4. Numpy (for math and matrix operations)

5. Matplotlib (for plotting)

In [None]:
# Note: This tutorial is based on Python 3.7
#       but it should apply to all Python 3.X versions
# Please note that this tutorial is NOT exhaustive
# We try to cover everything you need for class assignments
# but you should also navigate external resources
#
# More tutorials:
# NUMPY:
# https://cs231n.github.io/python-numpy-tutorial/#numpy
# https://numpy.org/doc/stable/user/quickstart.html
# MATPLOTLIB:
# https://matplotlib.org/gallery/index.html
# BASICS:
# https://www.w3schools.com/python/
# CONSULT THESE WISELY:
# The official documentation, Google, and Stack-overflow are your friends!

# 1. Setup

You can either install conda in your local machine or use Google Colab. We are going to use Google Colab in this tutorial.
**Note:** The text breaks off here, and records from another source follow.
(** X5.  When [a] is [b] with elements left out, fewer than [max_diff],
    so that only insertions are needed, the solver returns a script: it
    rebuilds [b], inserts exactly [m - n] elements, and has no Delete and
    no Change. *)
Theorem pure_insertion_script {A : Type} `{EqDecision A} (a b : list A) :
  sublist a b → Z.of_nat (length b) - Z.of_nat (length a) < max_diff →
  ∃ s, shortest_edit_script a b = Done s ∧
       apply_script a b s = b ∧
       edit_count s = Z.of_nat (length b) - Z.of_nat (length a) ∧
       Forall (λ es, type es = Nop ∨ type es = Add) s.
Proof.
  intros Hsub Hlt. pose proof (sublist_length _ _ Hsub) as Hlen.
  destruct (find_shortest_path_total a b) as (H & Hfind & Hok & Hend).
  pose proof (search_lower_bound a b H Hok _ (sublist_edits_insert a b Hsub)) as Hle.
  destruct Hend as [[Hterm HltH] | Hfull]; [|lia].
  assert (converged a b) as Hconv by (by exists H).
  assert (Z.of_nat (length a) - Z.of_nat (length b) = diag (length H) 0) as Hk.
  { destruct Hterm as (i & Hi & _ & Hk). unfold diag in *. lia. }
  assert (∃ tr, reconstruct_trace H (Z.of_nat (length a)) (Z.of_nat (length b))
                = Done tr) as [tr Hrec].
  { unfold reconstruct_trace. rewrite Hk.
    set (max_n := if bool_decide (Z.of_nat (length a) > Z.of_nat (length b))
                  then Z.of_nat (length a) else Z.of_nat (length b)).
    assert (0 ≤ max_n) as Hmax by (unfold max_n; case_bool_decide; lia).
    destruct (backtrack_lowest_diagonal a b H max_n Hok Hmax (length H)
                [(Z.of_nat (length a), Z.of_nat (length b))] ltac:(lia))
      as (tr & Htr).
    rewrite Htr. by eexists. }
  assert (∃ s, shortest_edit_script a b = Done s) as [s Hses].
  { unfold shortest_edit_script. rewrite Hfind. cbn [mbind result_bind].
    rewrite Hrec. cbn [mbind result_bind].
    destruct (reconstruct_trace_ok a b H _ Hok Hterm Hrec) as [Hok' _].
    destruct (build_edit_script_ok a b _ Hok') as (x0 & dq & -> & _).
    by eexists. }
  exists s. split; [done|].
  destruct (script_shape a b s Hconv Hses)
    as (x0 & s' & -> & _ & Hx0 & Hrun & Hch & _ & H' & Hfind' & Hcount).
  assert (H' = H) as -> by congruence.
  assert (Z.of_nat (length H) = Z.of_nat (length b) - Z.of_nat (length a)) as HlenH
    by (unfold diag in Hk; lia).
  split; [|split; [lia|]].
  - unfold apply_script. simpl.
    rewrite (apply_from_chained a b s' x0 x0 0 Hch); [| lia | lia |].
    + by replace (x0 - (x0 - 0)) with 0 by lia.
    + replace (x0 - (x0 - 0)) with 0 by lia. rewrite Z.sub_0_r.
      by apply segment_run_eq.
  - constructor; [by left|].
    apply (chained_only_adds a b s' _ _ _ _ Hch).
    change (edit_count (mkEdit Nop 0 0 0 0 :: s')) with (0 + 0 + edit_count s')
      in Hcount.
    lia.
Qed.

Lemma pure_insertion_script_witness :
  sublist ["A"; "C"] ["A"; "B"; "C"] ∧
  Z.of_nat (length ["A"; "B"; "C"]) - Z.of_nat (length ["A"; "C"]) < max_diff ∧
  ∃ s, shortest_edit_script ["A"; "C"] ["A"; "B"; "C"] = Done s ∧
       apply_script ["A"; "C"] ["A"; "B"; "C"] s = ["A"; "B"; "C"] ∧
       edit_count s
         = Z.of_nat (length ["A"; "B"; "C"]) - Z.of_nat (length ["A"; "C"]) ∧
       Forall (λ es, type es = Nop ∨ type es = Add) s.
Proof.
  assert (sublist ["A"; "C"] ["A"; "B"; "C"]) as Hs
    by (apply sublist_skip, sublist_cons, sublist_skip, sublist_nil).
  assert (Z.of_nat (length ["A"; "B"; "C"]) - Z.of_nat (length ["A"; "C"])
          < max_diff) as Hl by (vm_compute; reflexivity).
  split; [exact Hs|]. split; [exact Hl|].
  exact (pure_insertion_script _ _ Hs Hl).
Defined.

(** ** Hunks *)

(** A hunk as [unified_print] builds it: its window starts three lines
    before its first instruction and ends three lines after its last, on
    both sides. *)
Definition hunk_window_ok (h : Hunk) : Prop :=
  ∃ first back,
    head (edit_scripts_ h) = Some first ∧ last (edit_scripts_ h) = Some back ∧
    orig_start_ h = orig_start first - 3 ∧
    orig_end_ h = orig_start back + orig_length back + 3 ∧
    new_start_ h = new_start first - 3 ∧
    new_end_ h = new_start back + new_length back + 3.

Lemma hunk_window_of (es : EditInstruction) : hunk_window_ok (Hunk_of es).
Proof. exists es, es. done. Qed.

Lemma hunk_window_add (h : Hunk) (es : EditInstruction) :
  hunk_window_ok h → hunk_window_ok (add_edit_script h es).
Proof.
  intros (first & back & Hh & Hl & Hos & _ & Hns & _).
  exists first, es. simpl. rewrite last_snoc.
  destruct (edit_scripts_ h); [done|]. done.
Qed.

Lemma hunk_step_partition (hunks : list Hunk) (es : EditInstruction) :
  concat (map edit_scripts_ (reverse (hunk_step hunks es)))
  = concat (map edit_scripts_ (reverse hunks))
      ++ filter (λ e, type e ≠ Nop) [es].
Proof.
  unfold hunk_step. destruct (decide (type es = Nop)) as [Hn|Hn].
  - rewrite filter_cons_False by (by intros ?). simpl. by rewrite app_nil_r.
  - rewrite filter_cons_True by done. simpl.
    destruct hunks as [|hunk others]; [done|].
    destruct (mergeable hunk es).
    + rewrite !reverse_cons, !map_app, !concat_app. simpl.
      by rewrite !app_nil_r, (assoc_L (++)).
    + rewrite (reverse_cons (hunk :: others)), map_app, concat_app. simpl.
      done.
Qed.

Lemma hunk_step_windows (hunks : list Hunk) (es : EditInstruction) :
  Forall hunk_window_ok hunks → Forall hunk_window_ok (hunk_step hunks es).
Proof.
  intros Hall. unfold hunk_step. destruct (decide (type es = Nop)); [done|].
  destruct hunks as [|hunk others].
  - repeat constructor. apply hunk_window_of.
  - apply Forall_cons in Hall as [Hh Ho]. destruct (mergeable hunk es).
    + constructor; [by apply hunk_window_add|done].
    + constructor; [apply hunk_window_of|by constructor].
Qed.

(** X6.  The hunks of [unified_print] hold the non-Nop instructions of the
    script, each once and in the order of the script, and no hunk is
    empty: the window of a hunk runs from three lines before its first
    instruction to three lines after its last. *)
Theorem collect_hunks_partition (s : list EditInstruction) :
  concat (map edit_scripts_ (collect_hunks s)) = filter (λ e, type e ≠ Nop) s ∧
  Forall hunk_window_ok (collect_hunks s).
Proof.
  unfold collect_hunks.
  induction s as [|es s IH] using rev_ind; [by split; [|constructor]|].
  destruct IH as [IH1 IH2]. rewrite foldl_app. cbn [foldl]. split.
  - rewrite hunk_step_partition, IH1, filter_app. done.
  - rewrite Forall_reverse in IH2. rewrite Forall_reverse.
    by apply hunk_step_windows.
Qed.

(** ** The printers *)

(** The lines of [seq] from [start], [len] of them, each behind [sign] and
    in [color]. *)
Definition signed_lines (seq : list string) (sign : string) (color : Color)
    (start len : Z) : list chunk :=
  map (λ l, Colored color (sign +:+ l +:+ nl)) (segment seq start len).

(** The range of [len] elements from [start] is empty or lies inside a
    sequence of [size] elements. *)
Definition range_ok (size start len : Z) : Prop :=
  len ≤ 0 ∨ (0 ≤ start ∧ start + len ≤ size).

Global Instance range_ok_dec size start len : Decision (range_ok size start len).
Proof. unfold range_ok. apply _. Defined.

(** The ranges an instruction makes the printers read. *)
Definition readable (n m : Z) (es : EditInstruction) : Prop :=
  match type es with
  | Delete => range_ok n (orig_start es) (orig_length es)
  | Add => range_ok m (new_start es) (new_length es)
  | Change =>
      range_ok n (orig_start es) (orig_length es) ∧
      range_ok m (new_start es) (new_length es)
  | Nop => True
  end.

Global Instance readable_dec n m es : Decision (readable n m es).
Proof. unfold readable. destruct (type es); apply _. Defined.

(** What the normal format shows for one instruction. *)
Definition normal_block (a b : list string) (es : EditInstruction) : list chunk :=
  print_header es ++
  match type es with
  | Delete => signed_lines a "< " Red (orig_start es) (orig_length es)
  | Add => signed_lines b "> " Green (new_start es) (new_length es)
  | Change =>
      signed_lines a "< " Red (orig_start es) (orig_length es)
        ++ [Plain ("---" +:+ nl)]
        ++ signed_lines b "> " Green (new_start es) (new_length es)
  | Nop => []
  end.
(* ===== verification/_CoqProject ===== *)
-Q . S2P
Prelude.v
Floats.v
Timex.v
Jsonp.v
JsonText.v
Http.v
TreeData.v
Tree.v
Select.v
Index.v
Kernel.v
ProbeHeap.v
TopKTable.v
Knn.v
Quantize.v
Normalize.v
Server.v
Conn.v
Lb.v
Config.v
Pool.v
Ctrl.v
Worker.v
Balancer.v
Layout.v
IndexFile.v
Cluster.v
RefParse.v
Build.v
Calibrate.v
Report.v
Boot.v
Syscalls.v
System.v
Service.v
Lemma floorDiv_div a b : -2147483647 <= a < 2147483648 -> 0 < b < 2147483648 -> floorDiv a b = a / b.
Proof.
  intros Ha Hb. unfold floorDiv, godiv, gomod.
  pose proof (Z.quot_rem' a b). pose proof (Z.rem_bound_abs a b).
  pose proof (Z.rem_sign_mul a b).
  replace (b <? 0) with false by lia.
  destruct (a <? 0) eqn:Hs; simpl.
  - destruct (Z.rem a b =? 0) eqn:Hr; simpl.
    + apply Z.eqb_eq in Hr. rewrite Hr in *. apply Z.div_unique with (r := 0); lia.
    + assert (Z.rem a b < 0) by nia.
      rewrite i32_id by nia.
      apply Z.div_unique with (r := Z.rem a b + b); lia.
  - rewrite andb_false_r. apply Z.quot_div_nonneg; lia.
Qed.

(** The day count in terms of floor division, where no [int64] overflow occurs. *)
Definition march_days (year month day : Z) : Z :=
  let y := if month <=? 2 then year - 1 else year in
  let ms := if 2 <? month then month - 3 else month + 9 in
  365 * y + y / 4 - y / 100 + y / 400 + (153 * ms + 2) / 5 + day - 1 - 719468.

Lemma DaysSinceEpoch_march y m d :
  -2147483648 <= y < 2147483648 -> 0 <= m < 4294967296 -> 0 <= d < 4294967296 ->
  DaysSinceEpoch y m d = march_days y m d.
Proof.
  intros Hy Hm Hd. unfold DaysSinceEpoch, march_days.
  set (yy := if m <=? 2 then y - 1 else y).
  assert (-2147483649 <= yy < 2147483648) as Hyy by (unfold yy; destruct (m <=? 2); lia).
  set (ms := if 2 <? m then m - 3 else m + 9).
  assert (0 <= ms < 4294967306) as Hms by (unfold ms; destruct (2 <? m) eqn:?; lia).
  assert ((if 0 <=? yy then godiv yy 400 else godiv (yy - 399) 400) = yy / 400) as ->.
  { destruct (0 <=? yy) eqn:E; [apply godiv_pos; lia|].
    unfold godiv. symmetry.
    replace (yy - 399) with (- (399 - yy)) by lia.
    rewrite Z.quot_opp_l, Z.quot_div_nonneg by lia. lia. }
  clearbody yy ms.
  rewrite !godiv_pos by lia.
  rewrite i64_id; lia.
Qed.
## 1.1. Conda for environment management 

Anaconda: https://www.anaconda.com/ <br>
Miniconda: https://docs.conda.io/en/latest/miniconda.html

[Anaconda or Miniconda?](https://docs.conda.io/projects/conda/en/latest/user-guide/install/download.html#anaconda-or-miniconda)

### Common commands

- list all environments: `conda env list`
- create new environment w/ python 3.7: `conda create -n <envname> python=3.7`
- create environment from config file: `conda env create -f env.yml`
- activate a environment: `conda activate <envname>`
- exit environment: `conda deactivate`
- install package for current environment: `pip install <package>`
- open jupyter in current environment: `jupyter notebook`

### Package installation using conda/pip
- `conda install <package>`: do care about compatibility with installed packages; it would take some time <br>
- `pip install <package>`: do not care about compatibility with installed packages
- Both will install all dependencies, if any

### Recommended IDEs
Pycharm (the most popular choice, compatible with Anaconda) <br>
Visual Studio Code (for other programming languages as well) <br>
Spyder (in-built in Anaconda) <br>
Notepad++ (if you just need a lightweight text editor)

In [None]:
## common anaconda commands
#conda env list
#conda create -n <envname> python=3.8
#conda env create -f env.yml
#conda activate <envname>
#conda deactivate
## install packages
#conda install <package>
#pip install <package>

## 1.2. Google Colab Setup
Before getting started we need to run some boilerplate code to set up our environment. You'll need to rerun this setup code each time you start the notebook.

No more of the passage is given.